Memory T cells play an essential role in infectious and tumor immunity. Vitamin A metabolites such as retinoic acid are immune modulators, but the role of vitamin A metabolism in memory T-cell differentiation is unclear. In this study, we identified retinol dehydrogenase 10 (Rdh10), which metabolizes vitamin A to retinal (RAL), as a key molecule for regulating T cell differentiation. T cell-specific Rdh10 deficiency enhanced memory T-cell formation through blocking RAL production in infection model.
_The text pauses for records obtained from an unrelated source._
Definition main : iprog unit :=
  imakedirs output_dir;;
  imakedirs img_output_dir;;
  iprint ILoadingAll;;
  all_insights ← load_all_insights runs_root;
  iprint (ITotal (Z.of_nat (length all_insights)));;
  let sorted_insights := sorted_by_score all_insights in
  let all_scores := score <$> sorted_insights in
  let interval := 20 in
  '(sampled, sampled_indices) ←
    ilift_result (ExtractInteractiveData.sample_insights all_insights interval);
  iprint (ISampled (Z.of_nat (length sampled)) interval);;
  let curve_data :=
    mkCurve all_scores (Z.of_nat (length all_scores))
      (ExtractAllDatasets.avg_score all_scores)
      (ExtractAllDatasets.min_score all_scores)
      (ExtractAllDatasets.max_score all_scores) in
  sampled_data ←
    for_each_iprog (emit_sample img_output_dir)
      (imap (fun i x => (i, x)) (zip sampled sampled_indices)) [];
  let output_data := mkScores curve_data sampled_data interval in
  let output_path :=
    path_join output_dir "interactive_scores_pruning_0.6.json" in
  iwrite_json output_path output_data;;
  iprint (ISaved output_path);;
  iprint (ICurve (curve_total_count curve_data) (curve_avg_score curve_data));;
  iprint (ISampledPoints (Z.of_nat (length sampled_data))).

End Script.

End ExtractInteractiveSteps.

(** The warnings one listed name gives rise to under [runs_root]: the path
    of its insights file with the exception that ended the walk. *)
Definition run_warnings `{FloatOps} (runs_root : string) (e : DirEntry)
  : list (string * exn) :=
  if run_qualifies e then
    match entry_insights e with
    | Some file =>
        let run_dir := path_join runs_root (entry_name e) in
        match (ExtractAllDatasets.load_file run_dir (entry_name e) file []).2
        with
        | Some ex => [(path_join run_dir "insights_validated.json", ex)]
        | None => []
        end
    | None => []
    end
  else [].

(** The warning line of each script for an insights file and an exception. *)
Definition warn_all (pe : string * exn) : log_line := LogWarnRead pe.1 pe.2.
Definition warn_interactive (pe : string * exn) : iline := IWarnRead pe.1 pe.2.



(** A world of the single-dataset script with one listing at [root]. *)
Definition iworld_at (root : string) (listing : list DirEntry) : IWorld :=
  mkIWorld (fun p => if String.eqb p root then Ok listing
                     else Raise FileNotFoundError) ∅ ∅ [].

(** ** Test data *)

Definition insight_of_score (q : Q) : Insight :=
  mkInsight q (JStr "") "" "run_0" "".

Definition scores_5 : list Insight :=
  insight_of_score <$> [5#1; 3#1; 1#1; 4#1; 2#1]%Q.

Definition scores_0_24 : list Insight :=
  (fun k => insight_of_score (inject_Z k)) <$> seqZ 0 25.

Definition exact_floats : FloatOps :=
  {| str_to_float := fun _ => None; float_add := Qplus; float_div := Qdiv;
     round2 := fun q => q |}.

Definition entry_obj (s : json) : json :=
  JObj [("insight", JStr "text"); ("avg_scores", s)].

(** A file in the input layout: scores are numbers or null, or missing. *)
Definition file_ok : json :=
  JObj [("plots/img1.png",
         JArr [entry_obj (JNum (3#1)); entry_obj JNull;
               JObj [("insight", JStr "x")]; entry_obj (JNum (1#2))]);
        ("img2.png", JArr [entry_obj (JNum (7#1))])].

(** A file whose second image has a score that [float] rejects. *)
Definition file_bad_score : json :=
  JObj [("img1.png", JArr [entry_obj (JNum (3#1))]);
        ("img2.png", JArr [entry_obj (JStr "abc"); entry_obj (JNum (7#1))])].

Definition listing_ok : list DirEntry :=
  [ mkEntry "run_2" true false (Some (Ok file_ok));
    mkEntry "run_1" true false (Some (Raise JSONDecodeError));
    mkEntry "run_0" true true (Some (Ok file_ok));
    mkEntry "notes" true false (Some (Ok file_ok));
    mkEntry "run_3" false false None ].

Definition listing_null : list DirEntry :=
  [ mkEntry "run_0" true false
      (Some (Ok (JObj [("img.png", JArr [entry_obj JNull])]))) ].

Definition world_of (listing : list DirEntry) : World :=
  mkWorld (fun p => if String.eqb p "/runs" then Ok listing
                    else Raise FileNotFoundError) ∅ ∅ [].

Definition config_runs : ExtractAllDatasets.DatasetConfig :=
  ExtractAllDatasets.mkConfig "/runs" "Test runs" 10.

(** A store with three records and the list [[r5; r1; r3]] at location 3. *)
Definition heap_3 : gmap nat pyobj :=
  {[ 0%nat := ODict (insight_of_score (5#1));
     1%nat := ODict (insight_of_score (1#1));
     2%nat := ODict (insight_of_score (3#1));
     3%nat := OList [VRef 0; VRef 1; VRef 2] ]}.

Definition records_3 : list Insight :=
  insight_of_score <$> [5#1; 1#1; 3#1]%Q.



Definition config_diabetes : ExtractAllDatasets.DatasetConfig :=
  ExtractAllDatasets.mkConfig
    "/home/shuyu/projects/insight_scaling/ablation/new_prompt/diabetes/baseline/diabetes.csv_20251222-024828/runs"
    "Diabetes" 10.

(** The world of [listing_mixed] with the image of [run_a] on disk and an
    older copy at the place of the first sample. *)
Definition world_with_image : World :=
  mkWorld (fun p => if String.eqb p "/runs" then Ok listing_mixed
                    else Raise FileNotFoundError) ∅
    {[ "/runs/run_a/viz/verified/a.png" := FImage "image of run_a";
       sample_path "mixed" 0 := FImage "older image" ]} [].

(* ================================================================= *)
(** * Properties *)

(** ** The stable sort *)

Section SortedFacts.
Context {A K : Type} (ltb : K -> K -> bool) (key : A -> K).

(** [ltb] is a strict weak order, as [<] is on non-NaN floats. *)
Hypothesis ltb_irrefl : forall x, ltb x x = false.
Hypothesis ltb_trans :
  forall x y z, ltb x y = true -> ltb y z = true -> ltb x z = true.
Hypothesis nltb_trans :
  forall x y z, ltb x y = false -> ltb y z = false -> ltb x z = false.

Lemma ltb_asym x y : ltb x y = true -> ltb y x = false.
Proof using ltb_irrefl ltb_trans.
  intros Hxy. destruct (ltb y x) eqn:Hyx; [|done].
  by rewrite <- (ltb_irrefl x), (ltb_trans x y x).
Qed.

Lemma key_le_trans x y z :
  key_le ltb key x y -> key_le ltb key y z -> key_le ltb key x z.
Proof using nltb_trans. unfold key_le. eauto. Qed.

Lemma length_insert_stable x l :
  length (insert_stable ltb key x l) = S (length l).
Proof. induction l as [|y l IH]; simpl; [done|]. case_match; simpl; lia. Qed.

Lemma length_py_sorted l : length (py_sorted ltb key l) = length l.
Proof.
  induction l as [|x l IH]; simpl; [done|].
  by rewrite length_insert_stable, IH.
Qed.

Lemma insert_stable_perm x l : insert_stable ltb key x l ≡ₚ x :: l.
Proof.
  induction l as [|y l IH]; simpl; [done|].
  case_match; [|done]. rewrite IH. apply Permutation_swap.
Qed.

Lemma py_sorted_perm l : py_sorted ltb key l ≡ₚ l.
Proof.
  induction l as [|x l IH]; simpl; [done|].
  by rewrite insert_stable_perm, IH.
Qed.

Lemma elem_of_py_sorted x l : x ∈ py_sorted ltb key l <-> x ∈ l.
Proof. by rewrite py_sorted_perm. Qed.

Lemma insert_stable_sorted x l :
  StronglySorted (key_le ltb key) l ->
  StronglySorted (key_le ltb key) (insert_stable ltb key x l).
Proof using ltb_irrefl ltb_trans nltb_trans.
  induction 1 as [|y l Hl IH Hy]; simpl.
  - repeat constructor.
  - destruct (ltb (key y) (key x)) eqn:Hyx.
    + constructor; [done|].
      rewrite insert_stable_perm. constructor; [|done].
      by apply ltb_asym.
    + constructor; [by constructor|].
      constructor; [done|].
      eapply Forall_impl; [exact Hy|].
      intros z Hz. by apply (key_le_trans x y z).
Qed.

Lemma py_sorted_sorted l : StronglySorted (key_le ltb key) (py_sorted ltb key l).
Proof using ltb_irrefl ltb_trans nltb_trans.
  induction l as [|x l IH]; simpl; [constructor|].
  by apply insert_stable_sorted.
Qed.



(** Stability: among the elements whose key is equivalent to [k], the
    encounter order is kept. *)
Lemma insert_stable_filter k x l :
  filter (fun y => key_equiv ltb key k y = true) (insert_stable ltb key x l) =
  filter (fun y => key_equiv ltb key k y = true) (x :: l).
Proof using ltb_irrefl ltb_trans nltb_trans.
  induction l as [|y l IH]; simpl; [done|].
  destruct (ltb (key y) (key x)) eqn:Hyx; [|done].
  rewrite filter_cons, IH, !filter_cons.
  destruct (decide (key_equiv ltb key k x = true)) as [Hx|Hx];
    destruct (decide (key_equiv ltb key k y = true)) as [Hy|Hy]; try done.
  exfalso. unfold key_equiv in Hx, Hy.
  apply andb_true_iff in Hx as [Hx1 Hx2], Hy as [Hy1 Hy2].
  apply negb_true_iff in Hx1, Hx2, Hy1, Hy2.
  by rewrite (nltb_trans _ _ _ Hy1 Hx2) in Hyx.
Qed.

Lemma py_sorted_stable k l :
  filter (fun y => key_equiv ltb key k y = true) (py_sorted ltb key l) =
  filter (fun y => key_equiv ltb key k y = true) l.
Proof using ltb_irrefl ltb_trans nltb_trans.
  induction l as [|x l IH]; simpl; [done|].
  by rewrite insert_stable_filter, !filter_cons, IH.
Qed.

Lemma key_equiv_refl x : key_equiv ltb key (key x) x = true.
Proof using ltb_irrefl. unfold key_equiv. by rewrite ltb_irrefl. Qed.

(** A sorted list is determined by the order of its elements within each
    class of equivalent keys: there is one stable sorted arrangement, so
    every stable sort computes [py_sorted]. *)
Lemma stable_sorted_unique l1 l2 :
  StronglySorted (key_le ltb key) l1 ->
  StronglySorted (key_le ltb key) l2 ->
  (forall k, filter (fun y => key_equiv ltb key k y = true) l1 =
             filter (fun y => key_equiv ltb key k y = true) l2) ->
  l1 = l2.
Proof using ltb_irrefl.
  intros Hs1. revert l2.
  induction Hs1 as [|x l1 Hl1 IH Hx]; intros l2 Hs2 Hfilter.
  - destruct l2 as [|y l2]; [done|].
    specialize (Hfilter (key y)).
    by rewrite filter_nil, filter_cons_True in Hfilter
      by apply key_equiv_refl.
  - destruct Hs2 as [|y l2 Hl2 Hy].
    { specialize (Hfilter (key x)).
      by rewrite filter_nil, filter_cons_True in Hfilter
        by apply key_equiv_refl. }
    assert (key_equiv ltb key (key x) y = true) as Hxy.
    { assert (y ∈ x :: l1) as Hy1.
      { eapply (list_elem_of_filter (fun z => key_equiv ltb key (key y) z = true)).
        rewrite (Hfilter (key y)), filter_cons_True by apply key_equiv_refl.
        left. }
      assert (x ∈ y :: l2) as Hx2.
      { eapply (list_elem_of_filter (fun z => key_equiv ltb key (key x) z = true)).
        rewrite <- (Hfilter (key x)), filter_cons_True by apply key_equiv_refl.
        left. }
      unfold key_equiv. apply andb_true_iff. split; apply negb_true_iff.
      - apply elem_of_cons in Hy1 as [->|Hy1]; [apply ltb_irrefl|].
        by eapply Forall_forall in Hx.
      - apply elem_of_cons in Hx2 as [->|Hx2]; [apply ltb_irrefl|].
        by eapply Forall_forall in Hy. }
    assert (x = y) as <-.
    { specialize (Hfilter (key x)).
      rewrite !filter_cons_True in Hfilter
        by (done || apply key_equiv_refl).
      congruence. }
    f_equal. apply IH; [done|]. intros k. specialize (Hfilter k).
    rewrite !filter_cons in Hfilter. case_decide; congruence.
Qed.

Lemma py_sorted_unique l l' :
  StronglySorted (key_le ltb key) l' ->
  (forall k, filter (fun y => key_equiv ltb key k y = true) l' =
             filter (fun y => key_equiv ltb key k y = true) l) ->
  l' = py_sorted ltb key l.
Proof using ltb_irrefl ltb_trans nltb_trans.
  intros Hs Hfilter. apply stable_sorted_unique; [done|apply py_sorted_sorted|].
  intros k. by rewrite py_sorted_stable.
Qed.
End SortedFacts.

(** ** The order on scores *)







Lemma length_sorted_by_score l : length (sorted_by_score l) = length l.
Proof. apply length_py_sorted. Qed.








(** ** Indexing, ranges and the stride loop *)

Lemma py_index_nonneg {A} (l : list A) i :
  0 <= i < Z.of_nat (length l) ->
  exists x, l !! Z.to_nat i = Some x /\ py_index l i = Ok x.
Proof.
  intros Hi. unfold py_index.
  destruct (Z.ltb_spec i 0); [lia|].
  destruct (Z.ltb_spec i 0), (Z.leb_spec (Z.of_nat (length l)) i); try lia.
  destruct (lookup_lt_is_Some_2 l (Z.to_nat i)) as [x Hx]; [lia|].
  exists x. by rewrite Hx.
Qed.

Lemma py_index_head {A} (l : list A) x :
  head l = Some x -> py_index l 0 = Ok x.
Proof. by destruct l; intros; simplify_eq/=. Qed.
Epigenetic profiling revealed that retinoic acid receptor (RAR) signaling activated by vitamin A metabolites induced comprehensive epigenetic repression of memory T cell-associated genes, including TCF7, thereby promoting effector T-cell differentiation. Importantly, memory T cells generated by Rdh deficiency and blocking RAR signaling elicited potent anti-tumor responses in adoptive T-cell transfer setting. Thus, T cell differentiation is regulated by vitamin A metabolism and its signaling, which should be novel targets for memory T cell-based cancer immunotherapy.